- Born: Jacob Schwartzdorf March 25, 1909 New York, U.S.
- Died: January 8, 1994 (aged 84) Granada Hills, California, U.S.
- Occupations: Composer, conductor
- Spouse: Louise Blackton
- Children: 2

= Jay Blackton =

American composer and conductor

Jay Blackton (March 25, 1909 – January 8, 1994) was an American composer and conductor. In 1956 he won an Academy Award in the category Best Scoring of a Musical Picture for the film Oklahoma! and was also nominated for Guys and Dolls. He was the music director, orchestrator or arranger for more than 25 Broadway productions and national tours.

Born Jay Schwartzdorf in New York City, he studied piano and conducting at the Juilliard School. He began his career in opera, as an assistant conductor at New York Opera Comique and then as the conductor at St.
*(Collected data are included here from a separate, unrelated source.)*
(** * Product Service REST API: the route handlers of [service/routes.py]

    The handlers are embedded as functions in a small state-and-exception
    monad over the product table.  Flask's [request] is an explicit record,
    [abort] raises an [HTTPException], and a Python [try ... except] is the
    combinator [try_except].  What the handlers take from Python and
    Werkzeug without this file defining it ([str.upper], [repr], the names
    of the status codes) is a parameter, the [Runtime].  Logging calls have
    no effect on a response and are left out, and so are the two routes
    without a product in them, [/health] and [/]. *)

From Stdlib Require Import ZArith String Ascii List Lia.
From stdpp Require Import base option list gmap strings pretty.

#[local] Set Warnings "-register-all".

Local Open Scope Z_scope.
Local Open Scope string_scope.

(** ** Python values *)

(** Upper and lower case of the ASCII letters. *)
Definition ascii_upper (c : ascii) : ascii :=
  let n := N_of_ascii c in
  if ((97 <=? n) && (n <=? 122))%N then ascii_of_N (n - 32) else c.

Definition ascii_lower (c : ascii) : ascii :=
  let n := N_of_ascii c in
  if ((65 <=? n) && (n <=? 90))%N then ascii_of_N (n + 32) else c.

(** [str.upper] on a string of ASCII characters.  The handlers do not use
    it: they take [str.upper] from the [Runtime] below; it serves to run them
    on ASCII values. *)
Fixpoint upper_ascii (s : string) : string :=
  match s with
  | EmptyString => EmptyString
  | String c r => String (ascii_upper c) (upper_ascii r)
  end.

(** [str.lower], on the ASCII letters of a string.  The one use of it,
    [is_available], compares the result with "true", "1" and "t", into
    whose characters no character beyond A-Z is lowered. *)
Fixpoint lower (s : string) : string :=
  match s with
  | EmptyString => EmptyString
  | String c r => String (ascii_lower c) (lower r)
  end.

(** Truth value of an [Optional[str]], as in [if name:]: [None] and the
    empty string are false. *)
Definition truthy (v : option string) : bool :=
  match v with
  | Some s => negb (String.eqb s "")
  | None => false
  end.

(** [x in (a, b, c)] on strings. *)
Definition str_in (x : string) (l : list string) : bool :=
  existsb (String.eqb x) l.

(** [available.lower() in ("true", "1", "t")], the conversion of the
    [available] query parameter to a boolean in [list_products]. *)
Definition is_available (available : string) : bool :=
  str_in (lower available) ["true"; "1"; "t"].

(** A [decimal.Decimal]: [coefficient * 10 ^ exponent]. *)
Record Decimal := mkDecimal { coefficient : Z; exponent : Z }.

(** A JSON document, as [request.get_json()] returns it and [jsonify]
    takes it. *)
Inductive json :=
| JNull
| JBool (b : bool)
| JNum (d : Decimal)
| JStr (s : string)
| JArr (l : list json)
| JObj (items : list (string * json)).

Definition JInt (n : Z) : json := JNum (mkDecimal n 0).
(* ===== verification/_CoqProject ===== *)
-Q . S2P
Prelude.v
Interfaces.v
Protocol.v
Switchboard.v
Bridge.v
TunnelManager.v
Agent.v
StackLock.v
Json.v
Schedule.v
HealthPolicy.v
Placement.v
Backoff.v
Heartbeat.v
Reconcile.v
Concurrency.v
Cache.v
Restore.v
AutoHeal.v
GatePoll.v
HealthGate.v
GateSteps.v
SourceRows.v
SourceTx.v
SourceInv.v
SourceSteps.v
SourceProps.v
Dialer.v
DialerSteps.v
DialerProps.v
Handoff.v
Controller.v
ControllerSteps.v
ControllerProps.v
DockerEvents.v
DockerSteps.v
DockerProps.v
DockerSignals.v
DockerRepeat.v
DockerRuns.v
Outbox.v
OutboxProps.v
OutboxRuns.v
HistoryPages.v
HistoryProps.v
HistoryRuns.v
Access.v
Auth.v
AccessProps.v
AccessRuns.v
(** A field-wise or set-wise fact that every iteration keeps. *)
Lemma for_each_ind {A} (f : A -> act S F unit) (P : S -> Prop) l st :
  P st -> (forall x st', x ∈ l -> P st' -> P (state (f x) st')) ->
  P (state (for_each f l) st).
Proof.
  revert st. induction l as [|x l IH]; intros st Hst Hf; [done|].
  simpl. rewrite state_bind. apply IH.
  - apply Hf; [left|done].
  - intros y st' Hy. apply Hf. by right.
Qed.

(** A call that one iteration makes whatever the state is made by the loop. *)
Lemma elem_of_effects_for_each {A} (f : A -> act S F unit) l st x e :
  x ∈ l -> (forall st', e ∈ effects (f x) st') -> e ∈ effects (for_each f l) st.
Proof.
  intros Hx He. revert st. induction Hx as [x l|x y l _ IH]; intros st; cbn [for_each];
    rewrite effects_bind, elem_of_app; eauto.
Qed.
End act_lemmas.

(** Step through a handler: compute the state, result and effects of the
    primitive calls and split on its conditions. *)
Create Rewrite HintDb act.
#[export] Hint Rewrite @state_bind @result_bind @effects_bind @state_ret @result_ret
  @effects_ret @state_get @result_get @effects_get @state_modify @effects_modify
  @state_tell @effects_tell @state_skip @effects_skip @state_when_tell @effects_when
  @state_for_each_tell @state_for_each_when_tell @effects_for_each_tell @app_nil_r : act.

Ltac act_run := autorewrite with act; simpl.

Ltac act_split :=
  match goal with
  | |- context [state (if ?b then _ else _) _] => destruct b eqn:?
  | |- context [state (match ?x with _ => _ end) _] => destruct x eqn:?
  | |- context [effects (if ?b then _ else _) _] => destruct b eqn:?
  | |- context [effects (match ?x with _ => _ end) _] => destruct x eqn:?
  end.

Ltac act_cases := repeat (act_run; act_split); act_run.

(** Case analysis on lookups in updated maps, in hypotheses and goal. *)
Ltac map_cases :=
  repeat match goal with
  | H : context [<[_ := _]> _ !! _] |- _ =>
      rewrite lookup_insert in H; case_decide; simplify_eq/=
  | H : context [delete _ _ !! _] |- _ =>
      rewrite lookup_delete in H; case_decide; simplify_eq/=
  | H : context [alter _ _ _ !! _] |- _ =>
      rewrite lookup_alter in H; case_decide; simplify_eq/=
  | H : context [∅ !! _] |- _ => rewrite lookup_empty in H; simplify_eq/=
  | |- context [<[_ := _]> _ !! _] => rewrite lookup_insert; case_decide; simplify_eq/=
  | |- context [delete _ _ !! _] => rewrite lookup_delete; case_decide; simplify_eq/=
  | |- context [alter _ _ _ !! _] => rewrite lookup_alter; case_decide; simplify_eq/=
  | H : _ <$> _ = Some _ |- _ => apply fmap_Some in H as (? & ? & ?); simplify_eq/=
  | H : Some _ = _ <$> _ |- _ => symmetry in H
  end.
Louis Municipal Opera from 1937 to 1942. In 1943 Rodgers and Hammerstein hired him to orchestrate and conduct Oklahoma! on Broadway, and he followed this engagement as music director and often orchestrator or arranger of such musicals as Annie Get Your Gun, Call Me Madam, Guys and Dolls, Hello, Dolly! and George M!. In addition, he toured with Bob Hope and others.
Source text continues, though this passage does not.